DATA SHOWN ->

(** ** Validation of a request body *)

(** X18. In a request body a [message] that is null and a [message] that
    is missing are the same thing, and a body without [name] or without
    [email] is rejected, whatever the other keys hold. *)
Theorem validate_message_optional str_validator email_validator
    (payload : gmap string schemas.json) :
  schemas.validate str_validator email_validator (<["message" := schemas.JNull]> payload)
  = schemas.validate str_validator email_validator (delete "message" payload)
  /\ (forall data,
        schemas.validate str_validator email_validator payload = Some data ->
        is_Some (payload !! "name") /\ is_Some (payload !! "email")).
Proof.
  split.
  - unfold schemas.validate.
    rewrite !lookup_insert_eq, !lookup_delete_eq.
    by rewrite !lookup_insert_ne, !lookup_delete_ne by done.
  - intros data. unfold schemas.validate.
    destruct (payload !! "name") as [n|]; simpl; [|done].
    destruct (str_validator n); simpl; [|done].
    destruct (payload !! "email") as [e|]; simpl; [|done].
    intros _. eauto.
Qed.

(** ** An update keeps the listing order *)

Lemma query_all_update db item_id data row :
  user_data db !! item_id = Some row ->
  query_all (mkDatabase
               (<[item_id := row_of (entity item_id data (row_created_at row))]>
                  (user_data db))
               (user_data_id_seq db))
  ≡ₚ replaced item_id data <$> query_all db.
Proof.
  intros Hrow. unfold query_all. simpl.
  rewrite <- (insert_delete_eq (user_data db)).
  rewrite <- (insert_delete_id (user_data db) item_id row Hrow) at 2.
  rewrite !map_to_list_insert by apply lookup_delete_eq.
  rewrite !fmap_cons. simpl.
  assert (Hrest : (fun kr : Z * Row => load kr.1 kr.2)
                    <$> map_to_list (delete item_id (user_data db))
                  = replaced item_id data
                    <$> ((fun kr : Z * Row => load kr.1 kr.2)
                         <$> map_to_list (delete item_id (user_data db)))).
  { rewrite <- list_fmap_compose. apply Forall_fmap_ext, Forall_forall.
    intros [k r] Hkr%elem_of_map_to_list. simpl. unfold replaced. simpl.
    rewrite decide_False; [done|]. intros ->. by rewrite lookup_delete_eq in Hkr. }
  rewrite <- Hrest. unfold replaced at 1. simpl. by rewrite decide_True.
Qed.

(** X19. An update does not move a record in the listing. With the
    timestamps of the stored records all different, every page after a
    PUT whose values can be written is the page from before with the
    fields of the body in the updated record: the same ids in the same
    order. This is for a skip and a limit the database takes. *)
Theorem put_keeps_listing_order db item_id data row skip limit :
  user_data db !! item_id = Some row -> accepted data ->
  NoDup (models.created_at <$> query_all db) ->
  0 ≤ skip < 2 ^ 63 -> 0 ≤ limit < 2 ^ 63 ->
  let db' := (PUT_data item_id data db).1 in
  listing db' skip limit = replaced item_id data <$> listing db skip limit
  /\ models.id <$> listing db' skip limit = models.id <$> listing db skip limit.
Proof.
  intros Hrow Hacc Hnd Hs Hl. cbn zeta.
  rewrite (PUT_data_present _ _ _ _ Hrow), bool_decide_eq_true_2 by done.
  cbn [fst]. rewrite !listing_page by done.
  destruct (order_by_sorted (query_all db)) as [Hsorted Hperm].
  set (L := order_by_created_at_desc (query_all db)) in *.
  assert (Horder :
    order_by_created_at_desc
      (query_all (mkDatabase
                    (<[item_id := row_of (entity item_id data (row_created_at row))]>
                       (user_data db))
                    (user_data_id_seq db)))
    = replaced item_id data <$> L).
  { apply order_by_strict.
    - by rewrite (query_all_update _ _ _ _ Hrow), Hperm.
    - apply (StronglySorted_fmap _
               (fun a b => models.created_at b < models.created_at a)
               (fun a b => models.created_at b < models.created_at a)).
      + intros x y Hxy. unfold replaced. by repeat case_decide.
      + apply strictly_sorted; [done|]. by rewrite Hperm. }
  rewrite Horder, <- fmap_drop, <- fmap_take. split; [done|].
  rewrite <- list_fmap_compose. apply Forall_fmap_ext, Forall_forall.
  intros e _. simpl. unfold replaced. by case_decide.
Qed.

Lemma put_keeps_listing_order_witness :
  user_data example_table !! 3 = Some (mkRow "C" "c@x.com" (Some "bye") 2000)
  /\ accepted other_data
  /\ NoDup (models.created_at <$> query_all example_table)
  /\ 0 ≤ 0 < 2 ^ 63 /\ 0 ≤ 10 < 2 ^ 63
  /\ models.id <$> listing example_table 0 10 = [2; 3; 1]
  /\ listing (PUT_data 3 other_data example_table).1 0 10
     = [load 2 (mkRow "B" "b@x.com" None 3000);
        load 3 (mkRow "D" "d@x.com" (Some "changed") 2000);
        load 1 (mkRow "A" "a@x.com" (Some "hello") 1000)]
  /\ listing (PUT_data 3 other_data example_table).1 0 10
     = replaced 3 other_data <$> listing example_table 0 10
  /\ models.id <$> listing (PUT_data 3 other_data example_table).1 0 10
     = models.id <$> listing example_table 0 10.
Proof.
  assert (Hacc : accepted other_data)
    by (unfold accepted; simpl; split_and!; first [lia|reflexivity]).
  assert (H0 : 0 ≤ 0 < 2 ^ 63) by lia. assert (H10 : 0 ≤ 10 < 2 ^ 63) by lia.
  split; [reflexivity|]. split; [exact Hacc|].
  split; [exact distinct_example_timestamps|].
  split; [exact H0|]. split; [exact H10|].
  split; [vm_compute; reflexivity|]. split; [vm_compute; reflexivity|].
  exact (put_keeps_listing_order example_table 3 other_data
           (mkRow "C" "c@x.com" (Some "bye") 2000) 0 10
           eq_refl Hacc distinct_example_timestamps H0 H10).
Defined.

WHAT TO PRODUCE ->
Restate the listing word for word, but only from its first line through the line with "(** ** An update keeps the listing order *)", keeping both end lines.

SOLUTION ->
(** ** Validation of a request body *)

(** X18. In a request body a [message] that is null and a [message] that
    is missing are the same thing, and a body without [name] or without
    [email] is rejected, whatever the other keys hold. *)
Theorem validate_message_optional str_validator email_validator
    (payload : gmap string schemas.json) :
  schemas.validate str_validator email_validator (<["message" := schemas.JNull]> payload)
  = schemas.validate str_validator email_validator (delete "message" payload)
  /\ (forall data,
        schemas.validate str_validator email_validator payload = Some data ->
        is_Some (payload !! "name") /\ is_Some (payload !! "email")).
Proof.
  split.
  - unfold schemas.validate.
    rewrite !lookup_insert_eq, !lookup_delete_eq.
    by rewrite !lookup_insert_ne, !lookup_delete_ne by done.
  - intros data. unfold schemas.validate.
    destruct (payload !! "name") as [n|]; simpl; [|done].
    destruct (str_validator n); simpl; [|done].
    destruct (payload !! "email") as [e|]; simpl; [|done].
    intros _. eauto.
Qed.

(** ** An update keeps the listing order *)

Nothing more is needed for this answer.